> Required action: Of the records that follow, copy only the lines from the line containing "read back without" to the line containing "Definition inner_texts : list", both included, exactly as written.
<<<<
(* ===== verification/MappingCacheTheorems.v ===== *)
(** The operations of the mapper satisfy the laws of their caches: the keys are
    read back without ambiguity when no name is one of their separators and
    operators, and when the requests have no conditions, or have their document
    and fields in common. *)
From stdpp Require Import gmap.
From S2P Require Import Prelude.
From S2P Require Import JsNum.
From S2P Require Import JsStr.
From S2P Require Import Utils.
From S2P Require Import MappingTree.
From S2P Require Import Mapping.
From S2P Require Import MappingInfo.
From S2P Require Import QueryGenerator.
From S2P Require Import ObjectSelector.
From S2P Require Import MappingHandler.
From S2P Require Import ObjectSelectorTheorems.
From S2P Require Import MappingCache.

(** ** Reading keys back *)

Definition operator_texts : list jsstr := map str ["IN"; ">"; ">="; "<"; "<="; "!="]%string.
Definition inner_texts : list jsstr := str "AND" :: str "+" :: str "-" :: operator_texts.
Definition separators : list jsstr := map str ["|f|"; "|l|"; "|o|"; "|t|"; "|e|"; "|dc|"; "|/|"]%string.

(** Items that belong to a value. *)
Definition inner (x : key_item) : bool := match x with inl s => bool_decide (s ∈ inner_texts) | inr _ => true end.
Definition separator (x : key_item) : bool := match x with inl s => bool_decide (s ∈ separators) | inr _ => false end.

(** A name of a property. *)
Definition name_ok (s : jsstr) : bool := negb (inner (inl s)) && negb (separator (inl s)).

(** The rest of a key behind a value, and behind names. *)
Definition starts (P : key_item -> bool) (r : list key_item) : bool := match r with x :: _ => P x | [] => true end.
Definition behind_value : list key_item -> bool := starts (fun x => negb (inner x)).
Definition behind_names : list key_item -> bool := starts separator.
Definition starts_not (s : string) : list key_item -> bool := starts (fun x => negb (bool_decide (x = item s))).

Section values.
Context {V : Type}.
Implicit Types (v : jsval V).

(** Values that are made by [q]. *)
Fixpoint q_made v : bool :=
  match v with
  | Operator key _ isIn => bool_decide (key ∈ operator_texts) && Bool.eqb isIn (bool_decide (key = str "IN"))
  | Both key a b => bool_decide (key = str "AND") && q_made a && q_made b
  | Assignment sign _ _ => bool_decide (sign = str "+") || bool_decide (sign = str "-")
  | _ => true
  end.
>>>>
<<<<
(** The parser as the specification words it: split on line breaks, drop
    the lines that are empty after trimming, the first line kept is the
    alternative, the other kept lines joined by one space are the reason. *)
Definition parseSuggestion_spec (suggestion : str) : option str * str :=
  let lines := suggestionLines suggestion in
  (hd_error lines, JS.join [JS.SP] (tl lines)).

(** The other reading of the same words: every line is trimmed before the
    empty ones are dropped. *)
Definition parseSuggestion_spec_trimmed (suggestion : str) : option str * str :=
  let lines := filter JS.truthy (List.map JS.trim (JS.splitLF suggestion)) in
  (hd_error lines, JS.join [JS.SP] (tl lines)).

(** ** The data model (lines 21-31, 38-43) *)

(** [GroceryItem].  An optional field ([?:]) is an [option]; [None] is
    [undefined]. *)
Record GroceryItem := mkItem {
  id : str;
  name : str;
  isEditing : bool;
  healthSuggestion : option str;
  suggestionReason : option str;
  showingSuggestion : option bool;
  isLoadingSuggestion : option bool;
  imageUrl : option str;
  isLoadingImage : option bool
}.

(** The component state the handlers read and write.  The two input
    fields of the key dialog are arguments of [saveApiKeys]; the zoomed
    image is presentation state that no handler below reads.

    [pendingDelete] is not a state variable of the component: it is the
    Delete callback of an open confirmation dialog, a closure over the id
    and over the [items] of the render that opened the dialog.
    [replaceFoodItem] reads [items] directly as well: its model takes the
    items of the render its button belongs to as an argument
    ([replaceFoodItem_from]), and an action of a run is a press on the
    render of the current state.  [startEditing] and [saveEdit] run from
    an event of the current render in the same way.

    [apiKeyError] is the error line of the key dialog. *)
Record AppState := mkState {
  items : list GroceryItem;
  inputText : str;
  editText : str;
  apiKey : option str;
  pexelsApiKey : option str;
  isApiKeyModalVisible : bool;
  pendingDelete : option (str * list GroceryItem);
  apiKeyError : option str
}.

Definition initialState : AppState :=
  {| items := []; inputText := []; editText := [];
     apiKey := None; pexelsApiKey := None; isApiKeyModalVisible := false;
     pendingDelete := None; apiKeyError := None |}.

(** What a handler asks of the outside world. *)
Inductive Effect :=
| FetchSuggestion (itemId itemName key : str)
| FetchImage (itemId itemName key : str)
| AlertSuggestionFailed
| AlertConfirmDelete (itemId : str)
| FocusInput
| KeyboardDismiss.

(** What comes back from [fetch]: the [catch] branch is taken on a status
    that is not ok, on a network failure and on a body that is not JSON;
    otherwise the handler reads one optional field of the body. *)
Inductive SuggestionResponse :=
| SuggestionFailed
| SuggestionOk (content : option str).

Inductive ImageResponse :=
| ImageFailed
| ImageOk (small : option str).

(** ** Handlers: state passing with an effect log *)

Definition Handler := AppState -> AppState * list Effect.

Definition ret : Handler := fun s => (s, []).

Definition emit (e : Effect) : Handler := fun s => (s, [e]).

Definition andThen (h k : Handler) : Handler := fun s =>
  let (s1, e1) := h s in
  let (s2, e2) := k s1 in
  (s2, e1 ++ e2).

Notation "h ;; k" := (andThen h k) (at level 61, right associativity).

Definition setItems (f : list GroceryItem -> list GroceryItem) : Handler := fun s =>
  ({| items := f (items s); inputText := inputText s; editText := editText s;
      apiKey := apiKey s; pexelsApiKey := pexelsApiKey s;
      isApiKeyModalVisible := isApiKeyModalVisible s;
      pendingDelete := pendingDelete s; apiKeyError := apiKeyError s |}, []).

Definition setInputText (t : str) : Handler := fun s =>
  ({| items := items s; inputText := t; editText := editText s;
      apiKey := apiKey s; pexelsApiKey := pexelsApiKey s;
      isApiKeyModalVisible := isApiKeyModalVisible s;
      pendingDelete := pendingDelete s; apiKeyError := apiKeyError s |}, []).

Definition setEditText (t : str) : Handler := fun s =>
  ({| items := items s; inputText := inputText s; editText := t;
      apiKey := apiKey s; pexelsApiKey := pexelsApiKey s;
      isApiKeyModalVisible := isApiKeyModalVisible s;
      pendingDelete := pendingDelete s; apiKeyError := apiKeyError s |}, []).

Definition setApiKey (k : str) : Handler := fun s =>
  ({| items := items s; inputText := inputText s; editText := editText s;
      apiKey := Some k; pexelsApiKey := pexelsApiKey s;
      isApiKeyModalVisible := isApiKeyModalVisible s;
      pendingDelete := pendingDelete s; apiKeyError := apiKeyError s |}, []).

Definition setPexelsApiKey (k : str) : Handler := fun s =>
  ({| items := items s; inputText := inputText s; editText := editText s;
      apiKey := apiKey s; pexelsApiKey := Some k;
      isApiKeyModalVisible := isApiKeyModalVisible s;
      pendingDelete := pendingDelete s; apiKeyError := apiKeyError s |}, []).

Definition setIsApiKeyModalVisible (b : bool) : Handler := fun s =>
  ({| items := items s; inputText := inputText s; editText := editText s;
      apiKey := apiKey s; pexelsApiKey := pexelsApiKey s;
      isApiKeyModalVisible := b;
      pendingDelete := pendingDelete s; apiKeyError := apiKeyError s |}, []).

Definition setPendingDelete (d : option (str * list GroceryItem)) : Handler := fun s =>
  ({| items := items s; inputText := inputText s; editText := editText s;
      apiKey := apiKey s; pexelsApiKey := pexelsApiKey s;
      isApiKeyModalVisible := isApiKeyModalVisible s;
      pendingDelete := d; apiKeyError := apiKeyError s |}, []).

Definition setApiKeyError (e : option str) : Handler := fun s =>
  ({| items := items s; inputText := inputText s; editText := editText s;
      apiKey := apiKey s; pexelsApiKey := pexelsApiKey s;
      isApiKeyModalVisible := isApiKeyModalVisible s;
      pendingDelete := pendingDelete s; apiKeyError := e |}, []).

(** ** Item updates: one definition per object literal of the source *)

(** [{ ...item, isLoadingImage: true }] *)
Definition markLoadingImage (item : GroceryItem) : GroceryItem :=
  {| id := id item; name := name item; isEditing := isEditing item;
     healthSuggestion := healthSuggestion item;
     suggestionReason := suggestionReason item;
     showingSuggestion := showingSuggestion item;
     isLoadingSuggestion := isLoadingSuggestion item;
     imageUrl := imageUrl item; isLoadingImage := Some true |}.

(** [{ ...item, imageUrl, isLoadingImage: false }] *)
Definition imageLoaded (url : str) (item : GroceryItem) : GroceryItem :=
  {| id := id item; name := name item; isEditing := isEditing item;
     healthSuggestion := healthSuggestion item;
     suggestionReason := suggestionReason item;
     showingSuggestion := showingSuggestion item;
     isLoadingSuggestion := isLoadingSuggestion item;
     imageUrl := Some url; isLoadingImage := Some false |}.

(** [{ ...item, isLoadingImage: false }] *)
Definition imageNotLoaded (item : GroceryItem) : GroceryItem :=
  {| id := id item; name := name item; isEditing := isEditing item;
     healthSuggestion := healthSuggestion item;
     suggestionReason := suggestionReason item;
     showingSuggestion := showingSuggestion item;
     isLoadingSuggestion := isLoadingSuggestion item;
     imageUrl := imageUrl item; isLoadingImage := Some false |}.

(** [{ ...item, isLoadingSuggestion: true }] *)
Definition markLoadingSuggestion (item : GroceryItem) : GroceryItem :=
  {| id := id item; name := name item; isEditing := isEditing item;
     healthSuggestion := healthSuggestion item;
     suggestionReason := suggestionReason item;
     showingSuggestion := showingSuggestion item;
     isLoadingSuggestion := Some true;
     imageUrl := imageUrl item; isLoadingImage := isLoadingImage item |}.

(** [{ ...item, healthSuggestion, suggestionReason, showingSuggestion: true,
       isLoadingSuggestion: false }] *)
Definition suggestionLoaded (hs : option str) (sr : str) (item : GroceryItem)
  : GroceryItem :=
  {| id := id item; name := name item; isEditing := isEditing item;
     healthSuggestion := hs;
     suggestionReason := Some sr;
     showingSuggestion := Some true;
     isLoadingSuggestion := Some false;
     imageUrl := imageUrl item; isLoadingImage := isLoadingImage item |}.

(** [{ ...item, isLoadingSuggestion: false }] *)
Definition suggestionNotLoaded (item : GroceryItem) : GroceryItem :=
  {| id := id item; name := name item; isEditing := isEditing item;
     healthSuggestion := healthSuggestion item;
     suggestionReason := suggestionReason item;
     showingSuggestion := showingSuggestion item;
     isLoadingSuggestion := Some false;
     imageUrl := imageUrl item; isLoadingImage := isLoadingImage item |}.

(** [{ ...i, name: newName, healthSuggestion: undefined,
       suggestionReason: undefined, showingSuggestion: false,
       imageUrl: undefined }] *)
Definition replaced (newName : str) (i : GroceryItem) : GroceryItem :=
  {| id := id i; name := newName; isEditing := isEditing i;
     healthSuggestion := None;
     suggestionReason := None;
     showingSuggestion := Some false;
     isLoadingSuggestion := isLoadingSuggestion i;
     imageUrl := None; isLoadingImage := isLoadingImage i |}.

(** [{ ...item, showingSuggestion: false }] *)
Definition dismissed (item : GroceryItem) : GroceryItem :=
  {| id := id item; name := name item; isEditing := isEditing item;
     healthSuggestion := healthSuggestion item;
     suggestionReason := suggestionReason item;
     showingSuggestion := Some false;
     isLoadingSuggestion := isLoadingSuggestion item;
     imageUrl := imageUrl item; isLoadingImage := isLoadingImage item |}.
>>>>
> Solution to this exercise:
    read back without ambiguity when no name is one of their separators and
    operators, and when the requests have no conditions, or have their document
    and fields in common. *)
From stdpp Require Import gmap.
From S2P Require Import Prelude.
From S2P Require Import JsNum.
From S2P Require Import JsStr.
From S2P Require Import Utils.
From S2P Require Import MappingTree.
From S2P Require Import Mapping.
From S2P Require Import MappingInfo.
From S2P Require Import QueryGenerator.
From S2P Require Import ObjectSelector.
From S2P Require Import MappingHandler.
From S2P Require Import ObjectSelectorTheorems.
From S2P Require Import MappingCache.

(** ** Reading keys back *)

Definition operator_texts : list jsstr := map str ["IN"; ">"; ">="; "<"; "<="; "!="]%string.
Definition inner_texts : list jsstr := str "AND" :: str "+" :: str "-" :: operator_texts.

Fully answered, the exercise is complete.